The recommended changes to the MCAT, Silverman said, will also help medical schools during the application process.
“These changes are the result of a tremendous amount of study and consultation with medical school faculty and admissions officers,” Silverman said. “The AAMC committee has come up with an innovative way to expand the capacity of the MCAT to evaluate personal strengths important in medicine, and also to keep up with developments in science.”
The added behavioral and social science sections and the emphasis on ethics in the verbal reasoning portion of the exam also allow the test to keep up with the changing society, Saffarini said. The increasingly diverse population requires doctors to be able to effectively communicate with members of different cultures more so than in the past.
Though the socio-cultural sensitivity testing is somewhat controversial, Saffarini said, the recommended section may be a positive addition, Silverman said. Yale’s admissions committee has relied on application essays, letters of recommendation, and interviews — all within the context of an applicant’s profile of interests, extracurricular and community leadership roles, and accomplishments outside of the classroom, he said. The goal of admissions has always been to evaluate students at a level that is deeper than would be reflected by grades and test scores, he added.
“At the end of the day, we are making decisions that are not based simply on numbers, but on the good judgment of a thoughtful and experienced admissions committee,” Silverman said. “The new MCAT may give us a tool to make these difficult judgments with greater confidence.”
CHANGING SCIENCE COURSES
Saffarini and other Kaplan administrators predict that the additional sections of the improved MCAT will require pre-medical students to take additional biochemistry, molecular biology, statistics, psychology and sociology courses to adequately prepare for the exam.
Douglas Kankel, the director of undergraduate studies for the molecular, cellular and developmental biology department said the Yale College science departments know the MCAT will likely change in 2015, but they will wait for the pending changes to be finalized before they alter the affected curricula.

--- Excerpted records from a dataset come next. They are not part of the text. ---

(** C7 (as amended): [calcPnl], and every calculation of trading.ts, which
    all validate through [assertPositive] and [assertNonNegative], throws,
    so that the page holds null and not a zero or default, exactly when some
    required input is not finite or violates its positivity or
    non-negativity constraint.  The calculations of the prop-firm page
    ([calcAvg2Leg], [pnlAtPrice], [breachPrice]) throw exactly when some
    required input is NaN, absent or not greater than 0.  In both families
    NaN is treated as a non-positive number is. *)
Theorem validation_failures :
  (forall i : PnlInput,
      throws (Trading.calcPnl i)
      <-> ~ (isPositive (entryPrice i) /\ isPositive (exitPrice i)
             /\ isPositive (quantity i)
             /\ isNonNegative (nullish (feeRate i) zero))) /\
  (forall side entryPrice exitPrice quantity feeRate,
      Page.pnl side entryPrice exitPrice quantity feeRate = None
      <-> ~ (isPositive entryPrice /\ isPositive exitPrice
             /\ isPositive quantity /\ isNonNegative feeRate)) /\
  (forall i : LiquidationInput,
      throws (Trading.calcLiquidationPrice i)
      <-> ~ (isPositive (liq_entryPrice i) /\ isPositive (leverage i)
             /\ isNonNegative (nullish (mmr i) (Fin (5 # 1000))))) /\
  (forall legs : list AvgEntryLeg,
      throws (Trading.calcAvgEntry legs)
      <-> legs = []
          \/ Exists (fun leg => ~ isPositive (price leg)
                                \/ ~ isPositive (leg_quantity leg)) legs) /\
  (forall side initialPrice initialQty addedPrice addedQty marketPrice,
      throws (Trading.compareAvgPnl side initialPrice initialQty
                addedPrice addedQty marketPrice)
      <-> ~ (isPositive initialPrice /\ isPositive initialQty
             /\ isPositive addedPrice /\ isPositive addedQty
             /\ isPositive marketPrice)) /\
  (forall currentPrice currentQty targetAvg newPrice,
      throws (Trading.qtyForTargetAvg currentPrice currentQty targetAvg newPrice)
      <-> ~ (isPositive currentPrice /\ isPositive currentQty
             /\ isPositive targetAvg /\ isPositive newPrice)) /\
  (forall currentAvg currentQty newPrice targetAvg,
      throws (Trading.calcRequiredQtyForTargetAvg currentAvg currentQty
                newPrice targetAvg)
      <-> ~ (isPositive currentAvg /\ isPositive currentQty
             /\ isPositive newPrice /\ isPositive targetAvg)) /\
  (forall p1 q1 p2 q2,
      throws (PropFirm.calcAvg2Leg p1 q1 p2 q2)
      <-> nanOrNonPositive p1 \/ nanOrNonPositive q1
          \/ nanOrNonPositive p2 \/ nanOrNonPositive q2) /\
  (forall mode side entryPrice qty markPrice args,
      throws (PropFirm.pnlAtPrice mode side entryPrice qty markPrice args)
      <-> nanOrNonPositive entryPrice \/ nanOrNonPositive markPrice
          \/ nanOrNonPositive qty \/ instrumentRejected mode args) /\
  (forall mode side avgEntry qty remaining args,
      throws (PropFirm.breachPrice mode side avgEntry qty remaining args)
      <-> nanOrNonPositive avgEntry \/ nanOrNonPositive qty
          \/ nanOrNonPositive remaining \/ instrumentRejected mode args) /\
  (forall (name : string) (q : Q),
      q <= 0 ->
      Utils.assertPositive name NaN = Utils.assertPositive name (Fin q)) /\
  (forall q : Q,
      q <= 0 -> (NaN >? zero)%num = (Fin q >? zero)%num).
Proof.
  repeat apply conj.
  - exact calcPnl_throws.
  - intros. unfold Page.pnl. rewrite catchNull_None. apply calcPnl_throws.
  - exact calcLiquidationPrice_throws.
  - exact calcAvgEntry_throws.
  - exact compareAvgPnl_throws.
  - exact qtyForTargetAvg_throws.
  - exact calcRequiredQtyForTargetAvg_throws.
  - exact calcAvg2Leg_throws.
  - exact pnlAtPrice_throws.
  - exact breachPrice_throws.
  - intros name q Hq.
    rewrite !assertPositive_Throw; [reflexivity | simpl; lra | simpl; tauto].
  - intros q Hq. symmetry. apply gt_zero_false. exact Hq.
Qed.

(** With the entry price still empty (NaN) [calcPnl] throws. *)
Lemma validation_failures_witness :
  throws
    (Trading.calcPnl
       {| pnl_side := long; entryPrice := NaN; exitPrice := Fin 110;
          quantity := Fin 1; feeRate := Some (Fin (4 # 10000)) |}) /\
  Utils.assertPositive "entryPrice" NaN
  = Utils.assertPositive "entryPrice" (Fin (-1)).
Proof.
  destruct validation_failures as (Hpnl & H).
  split.
  - apply Hpnl. simpl. tauto.
  - apply H. vm_compute. congruence.
Defined.

(** Calculations that return a result on an input that is not finite or
    not positive: [calcAvg2Leg] accepts Infinity, [futuresRiskToStopUsd]
    a negative stop price, and [calcTwoLegAverage] answers NaN legs with
    zeros. *)
Lemma validation_gaps :
  PropFirm.calcAvg2Leg PInf (Fin 1) (Fin 1) (Fin 1)
  = Ok {| PropFirm.totalQty := Fin (1 + 1);
          PropFirm.avgPrice := PInf;
          PropFirm.totalCost := PInf |} /\
  PropMath.futures_riskUsd
    (PropMath.futuresRiskToStopUsd (Fin 100) (Fin (-5)) (Fin 1) ES)
  =n= Fin 5250 /\
  PropMath.calcTwoLegAverage
    {| PropMath.entry1Price := NaN; PropMath.entry1Qty := NaN;
       PropMath.entry2Price := None; PropMath.entry2Qty := None |}
  = {| PropMath.totalQty := Fin (0 + 0); PropMath.avgEntry := zero;
       PropMath.avgShift := NaN; PropMath.hasSecondLeg := false |}.
Proof. repeat split. Qed.

(* ------------------------------------------------------------------ *)
(** ** Average entry *)

Lemma avgEntryLoop_sums (legs : list (Q * Q)) :
  Forall positiveLeg legs ->
  forall aq ac : Q,
  exists tq tc : Q,
    Trading.avgEntryLoop (map leg legs) (Fin aq) (Fin ac) = Ok (Fin tq, Fin tc) /\
    tq == aq + sumQty legs /\ tc == ac + sumCost legs.
Proof.
  induction 1 as [| pq rest [Hp Hq] _ IH]; intros aq ac.
  - exists aq, ac. simpl. repeat split; ring.
  - cbn [map Trading.avgEntryLoop leg price leg_quantity].
    rewrite !assertPositive_Ok by assumption. cbn [bind Num.add Num.mul].
    destruct (IH (aq + snd pq) (ac + fst pq * snd pq)) as (tq & tc & E & Eq & Ec).
    exists tq, tc. split; [exact E |].
    cbn [sumQty sumCost]. rewrite Eq, Ec. split; ring.
Qed.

“If there are any radical changes that require us to make changes in the curriculum, we would, with high probability, consider that,” Kankel said. “We will certainly implement whatever changes will be necessary to ensure Yale students are up to speed.”
Three Yale pre-med students interviewed said they do not fully agree with the AAMC committee’s recommendations.
“I’m hesitant of anything that would add requirements to pre-med,” Michael Solotke ’13 said. “I think everyone knows we’re already stressed and focused on our grades.”
Another pre-med student Lauren Bonomo ’13 said any additional courses might impede the purpose of the AAMC’s recommended socio-cultural evaluation: to draw attention to applicants with a high level of social competency. Bonomo, like a number of pre-med students, participates in a medical program at Mt. Sinai Medical Center that alleviates some of her pre-medical requirements while giving her hands on experience in a hospital.
“Spending time with people is a huge skill important for becoming a doctor,” Bonomo said. “Asking people to complete more requirements makes it hard for programs like Mt. Sinai to exist.”
229 Yale undergraduates took the MCAT and applied to medical schools in 2010.